Ignaty Leshchiner, a researcher and lecturer at the Harvard University, was found alive after spending five days in a forest near Moscow, Moscow Region police reported.
The 28-year-old man was found in the Golygino village, when residents alerted police about a suspicious person seen in the area. Police officers arrested the man and then recognized him to be the missing scientist, who was already believed to be dead.
“According to preliminary information, the young man spent five days wandering in a forest,” the spokesman said. “No crime was committed against him, he simply lost his way.” According to Ignaty's mother, her son sometimes liked going for a walk to the woods in order to muse upon something. For all these five day Ignaty was probably eating only grass and other pasture, so he was found very weak and in unstable mental condition.

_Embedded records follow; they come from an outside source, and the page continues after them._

(** The collision block on an active object that is no portal: it acts
    exactly when all of its tests pass. *)
Lemma collide_touch (playerPos : Vec3) (prevZ : Q) (obj : GameObject) :
  type obj <> SHOP_PORTAL -> active obj = true ->
  let touched :=
    (prevZ <? vz playerPos + 2.0)
    && (vz (position obj) >? vz playerPos - 2.0)
    && (Qabs (vx (position obj) - vx playerPos) <? 0.9)
    && (if isDamageSource (type obj)
        then (vy playerPos <? snd (verticalBand obj))
             && (vy playerPos + 1.8 >? fst (verticalBand obj))
        else Qabs (vy (position obj) - vy playerPos) <? 2.5) in
  collide playerPos prevZ obj
    = if touched then
        (if isDamageSource (type obj) then damageHit playerPos obj
         else collectHit playerPos obj)
      else mkCollision obj true [] false.
Proof.
  intros Hty Hact. cbv zeta. unfold collide. rewrite Hact.
  destruct (type obj) eqn:Ht; try congruence; cbn [isDamageSource];
    unfold damageHit, collectHit; rewrite ?Ht;
    repeat match goal with
           | |- context [if ?b then _ else _] =>
               destruct b eqn:?; cbn [andb]
           end; try reflexivity; try discriminate.
Qed.


Lemma verticalBand_setZ (obj : GameObject) (z : Q) :
  verticalBand (setZ obj z) = verticalBand obj.
Proof. reflexivity. Qed.
(** C7. In every run of [submit_report] that passes validation,
    notification comes only after a successful append.  If [save_report]
    raises, the run ends there with that exception and in that world: no
    SMTP command and no message.  If [save_report] returns, the notifier
    runs next and comes back with a boolean, and the run ends normally with
    the success notice followed by the notice matching that boolean; the
    file is the one [save_report] wrote. *)
Theorem notification_only_after_append
    (issue_type description location : string) (w : World) :
  description <> "" -> location <> "" ->
  (forall e w1,
     save_report clock retype issue_type description location w = (Raise e, w1) ->
     submit_report clock retype smtp_reply cfg issue_type description location w
     = (Raise e, w1) /\
     net w1 = net w /\ ui w1 = ui w) /\
  (forall r w1,
     save_report clock retype issue_type description location w = (Ok r, w1) ->
     exists b w2,
       send_email_alert clock smtp_reply cfg issue_type description location w1
       = (Ok b, w2) /\
       reports_file w2 = reports_file w1 /\
       submit_report clock retype smtp_reply cfg issue_type description location w
       = (Ok tt,
          mkWorld (reports_file w2) (writable w2) (ticks w2)
            (ui w2 ++
             [StSuccess "✅ Report submitted successfully!";
              if b
              then StInfo "📧 Security team has been notified via email."
              else StWarning "⚠️ Report saved, but email notification could not be sent. Please check email configuration.";
              StBalloons])
            (net w2))).
Proof.
  intros Hd Hl.
  assert (Hgo : forall w0,
    submit_report clock retype smtp_reply cfg issue_type description location w0
    = (save_report clock retype issue_type description location ;;
       email_sent <- send_email_alert clock smtp_reply cfg issue_type
                       description location ;;
       st.success "✅ Report submitted successfully!" ;;
       (if email_sent
        then st.info "📧 Security team has been notified via email."
        else st.warning "⚠️ Report saved, but email notification could not be sent. Please check email configuration.") ;;
       st.balloons) w0).
  { intros w0. unfold submit_report.
    now rewrite (proj2 (py_not_false location) Hl),
                (proj2 (py_not_false description) Hd). }
  split.
  - intros e w1 Hsave. rewrite Hgo. unfold bind at 1. rewrite Hsave.
    split; [reflexivity|].
    pose proof (save_report_frame_conditions issue_type description location w)
      as [Hui [Hnet _]].
    rewrite Hsave in Hui, Hnet. simpl in Hui, Hnet. now split.
  - intros r w1 Hsave.
    destruct (send_email_alert_total issue_type description location w1)
      as [b [w2 [Hmail [Hfile _]]]].
    exists b, w2. split; [exact Hmail|]. split; [exact Hfile|].
    rewrite Hgo. unfold bind at 1. rewrite Hsave.
    unfold bind at 1. rewrite Hmail.
    destruct b; run_ui; rewrite <- !app_assoc; reflexivity.
Qed.

(** ** Initialisation *)

(** C8. [initialize_csv] is idempotent: on a world where the reports file
    exists, populated or not, it changes nothing at all; and from any world,
    calling it twice comes to the same as calling it once. *)
Theorem initialize_csv_idempotent (w : World) :
  (forall content,
     reports_file w = Some content -> initialize_csv w = (Ok tt, w)) /\
  (initialize_csv ;; initialize_csv) w = initialize_csv w.
Proof.
  destruct w as [[c|] [|] t u n]; split; intros; try discriminate;
    reflexivity.
Qed.

(** C10. [save_report] does not need [initialize_csv] to have run: when the
    reports file does not exist (and can be created), the call succeeds and
    creates the file with the five-column header and exactly the one new
    record. *)
Theorem save_report_creates_missing_store
    (issue_type description location : string) (w : World) :
  reports_file w = None -> writable w = true ->
  save_report clock retype issue_type description location w
  = (Ok None,
     mkWorld
       (Some (Csv (pd.mkDataFrame
          ["Timestamp"; "Issue Type"; "Description"; "Location"; "Status"]
          [[Some (clock (ticks w)); Some issue_type; Some description;
            Some location; Some "Pending"]])))
       true (S (ticks w)) (ui w) (net w)).
Proof.
  destruct w as [f wr t u n]. simpl. intros -> ->. reflexivity.
Qed.

(** ** Several submissions *)

Lemma stamped_length (n : nat) (reqs : list (string * string * string)) :
  length (stamped clock n reqs) = length reqs.
Proof.
  revert n. induction reqs as [|[[i d] l] reqs IH]; intros n; simpl;
    [reflexivity | now rewrite IH].
Qed.

(** A thread that takes its two steps with nothing in between does what
    [save_report] does. *)
Lemma thread_runs_save_report (issue_type description location : string)
    (w : World) :
  let (t1, w1) := thread_step clock retype (Start issue_type description location) w in
  let (t2, w2) := thread_step clock retype t1 w1 in
  match save_report clock retype issue_type description location w with
  | (Ok _, w') => t2 = Returned /\ w2 = w'
  | (Raise e, w') => t2 = Crashed e /\ w2 = w'
  end.
Proof.
  destruct w as [[[df|e0]|] [|] t u n]; simpl; split; reflexivity.
Qed.






End Properties.

(** * The program on concrete inputs *)

(** ** Scenarios *)

(** A noise complaint with no notifier settings, on a disk with no reports
    file: saved, success shown with the warning, no SMTP traffic. *)
Example scenario_no_notifier_settings (retype : pd.typing) :
  submit_report demo_clock retype relay_up cfg_unset "Noise Complaint"
    "Loud music after midnight" "Building 2 Unit 4" world_fresh
  = (Ok tt,
     mkWorld
       (Some (Csv (pd.mkDataFrame REPORT_COLUMNS
          [[Some "2025-03-01 23:58:07"; Some "Noise Complaint";
            Some "Loud music after midnight"; Some "Building 2 Unit 4";
            Some "Pending"]])))
       true 1
       [StSuccess "✅ Report submitted successfully!";
        StWarning "⚠️ Report saved, but email notification could not be sent. Please check email configuration.";
        StBalloons]
       []).
Proof. reflexivity. Qed.

(** An empty description: the error, and nothing else. *)
Example scenario_empty_description (retype : pd.typing) :
  submit_report demo_clock retype relay_up cfg_set "Noise Complaint" ""
    "Building 2 Unit 4" world_fresh
  = (Ok tt, mkWorld None true 0
              [StError "Please fill in all required fields."] []).
Proof. reflexivity. Qed.

(** All settings present and a relay that accepts: one session, closed by
    QUIT, and the alert carries the second clock reading. *)
Example scenario_alert_delivered (retype : pd.typing) :
  let out := submit_report demo_clock retype relay_up cfg_set "Car Alarm"
               "Alarm going off for an hour" "Parking Lot B" world_initialized in
  net (snd out)
  = [Connect "smtp.gmail.com" 587; StartTLS;
     Login "office@cherrywood.example" "app-password";
     SendMessage (alert_message cfg_set "Car Alarm"
                    "Alarm going off for an hour" "Parking Lot B"
                    "2025-03-01 23:58:09");
     Quit] /\
  ui (snd out)
  = [StSuccess "✅ Report submitted successfully!";
     StInfo "📧 Security team has been notified via email.";
     StBalloons].
Proof. split; reflexivity. Qed.

(** A file written by other tooling with a different header: the columns
    are merged, missing cells are NaN, and the reports still read back. *)
Example concat_merges_columns :
  pd.concat
    (pd.mkDataFrame ["Location"; "Unit"] [[Some "Parking Lot B"; Some "12"]])
    (pd.DataFrame_record [("Timestamp", "t"); ("Location", "Gate")])
  = pd.mkDataFrame ["Location"; "Unit"; "Timestamp"]
      [[Some "Parking Lot B"; Some "12"; None];
       [Some "Gate"; None; Some "t"]].
Proof. reflexivity. Qed.

(** What [pd.read_csv] makes of a row: the NA marker is lost, the rest is
    re-typed. *)
Example parse_drops_na_marker (retype : pd.typing) :
  let df := pd.mkDataFrame ["Location"; "Status"]
              [[Some "N/A"; Some "Pending"]] in
  pd.parse retype df
  = pd.mkDataFrame ["Location"; "Status"]
      [[None; Some (retype df "Status" "Pending")]].
Proof. reflexivity. Qed.

(** ** Where the code departs from the specification *)

(** C1, counterexample. A valid submission whose description is the text
    N/A: it is written as given, and the dashboard's read gives back a
    report with no description, whatever the typing of the other cells. *)
Lemma na_description_reads_back_missing :
  (In "Noise Complaint" ISSUE_TYPES /\ "N/A" <> "" /\
   "Building 2 Unit 4" <> "" /\ store_ok world_initialized) /\
  forall retype : pd.typing,
    let w' := snd (submit_report demo_clock retype relay_up cfg_unset
                     "Noise Complaint" "N/A" "Building 2 Unit 4"
                     world_initialized) in
    map Description (stored_reports w') = [Some "N/A"] /\
    exists df,
      management_dashboard retype w' = (Ok (Some df), w') /\
      map Description (reports_of df) = [None] /\
      map Description (reports_of df) <> [Some "N/A"].
Proof.
  split.
  - split; [simpl; auto|]. split; [discriminate|]. split; [discriminate|].
    split; [reflexivity|intros e; discriminate].
  - intros retype. split; [reflexivity|].
    eexists. split; [reflexivity|]. split; [reflexivity|discriminate].
Qed.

Police started searching for Leshchiner on Monday, following a request from his mother. She said that her son went missing on Friday evening, when he left the town of Sergiyev Posad in the Moscow Region, but did not arrive at his destination.
His Volvo S60 car was found parked on the roadside of a highway linking Sergiyev Posad and Moscow. No signs of struggle or hold-up were found.
Ignaty Leshchiner was born in Moscow, graduated from the Moscow State University, then continued his education at the Massachusetts Institute of Technology (USA). In the past few years he was working at the Harvard University, making researches in the area of molecular biology and genetics. The most time of the year he lives with his family in Boston but always visits his mother in Moscow for summer.